• [What you need to do]: Look for the word "type" in the entries and copy every line where it shows up.

====== Input material ======

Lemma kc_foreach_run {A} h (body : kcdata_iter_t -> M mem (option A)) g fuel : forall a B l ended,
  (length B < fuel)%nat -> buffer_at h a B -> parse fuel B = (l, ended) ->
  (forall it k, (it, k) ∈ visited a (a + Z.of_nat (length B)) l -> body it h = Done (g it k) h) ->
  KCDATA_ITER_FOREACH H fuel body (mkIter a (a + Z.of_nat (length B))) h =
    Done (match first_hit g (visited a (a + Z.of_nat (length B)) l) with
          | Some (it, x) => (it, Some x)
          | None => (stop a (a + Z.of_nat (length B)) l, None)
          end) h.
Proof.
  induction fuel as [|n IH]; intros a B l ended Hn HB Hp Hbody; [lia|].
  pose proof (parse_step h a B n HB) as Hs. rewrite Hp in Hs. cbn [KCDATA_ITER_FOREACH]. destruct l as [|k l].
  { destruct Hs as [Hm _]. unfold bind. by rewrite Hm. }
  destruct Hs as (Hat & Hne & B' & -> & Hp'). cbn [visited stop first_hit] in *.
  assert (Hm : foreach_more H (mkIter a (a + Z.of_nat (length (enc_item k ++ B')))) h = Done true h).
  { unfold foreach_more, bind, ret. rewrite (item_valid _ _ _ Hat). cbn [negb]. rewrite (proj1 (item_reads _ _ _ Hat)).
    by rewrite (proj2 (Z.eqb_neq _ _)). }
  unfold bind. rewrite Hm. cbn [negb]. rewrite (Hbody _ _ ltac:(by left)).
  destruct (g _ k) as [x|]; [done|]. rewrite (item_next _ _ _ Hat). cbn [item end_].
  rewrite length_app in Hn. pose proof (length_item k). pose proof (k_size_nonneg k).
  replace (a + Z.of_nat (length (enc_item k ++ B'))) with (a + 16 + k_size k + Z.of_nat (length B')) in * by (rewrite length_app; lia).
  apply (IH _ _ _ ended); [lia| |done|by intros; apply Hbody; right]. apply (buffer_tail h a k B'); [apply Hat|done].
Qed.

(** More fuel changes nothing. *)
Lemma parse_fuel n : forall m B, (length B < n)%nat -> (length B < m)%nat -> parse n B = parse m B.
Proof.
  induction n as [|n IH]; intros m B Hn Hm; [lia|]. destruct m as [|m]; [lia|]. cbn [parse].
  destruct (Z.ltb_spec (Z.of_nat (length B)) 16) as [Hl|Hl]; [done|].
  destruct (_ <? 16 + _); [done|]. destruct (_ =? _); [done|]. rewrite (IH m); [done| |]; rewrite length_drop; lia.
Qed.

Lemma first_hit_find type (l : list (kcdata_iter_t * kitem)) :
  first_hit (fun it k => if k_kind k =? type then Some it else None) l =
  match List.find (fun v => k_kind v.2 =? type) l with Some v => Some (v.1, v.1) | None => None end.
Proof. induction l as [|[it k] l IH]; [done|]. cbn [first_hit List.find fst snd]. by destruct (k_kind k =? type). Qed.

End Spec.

======

• [Your response]:
Lemma first_hit_find type (l : list (kcdata_iter_t * kitem)) :
  first_hit (fun it k => if k_kind k =? type then Some it else None) l =
  match List.find (fun v => k_kind v.2 =? type) l with Some v => Some (v.1, v.1) | None => None end.
Proof. induction l as [|[it k] l IH]; [done|]. cbn [first_hit List.find fst snd]. by destruct (k_kind k =? type). Qed.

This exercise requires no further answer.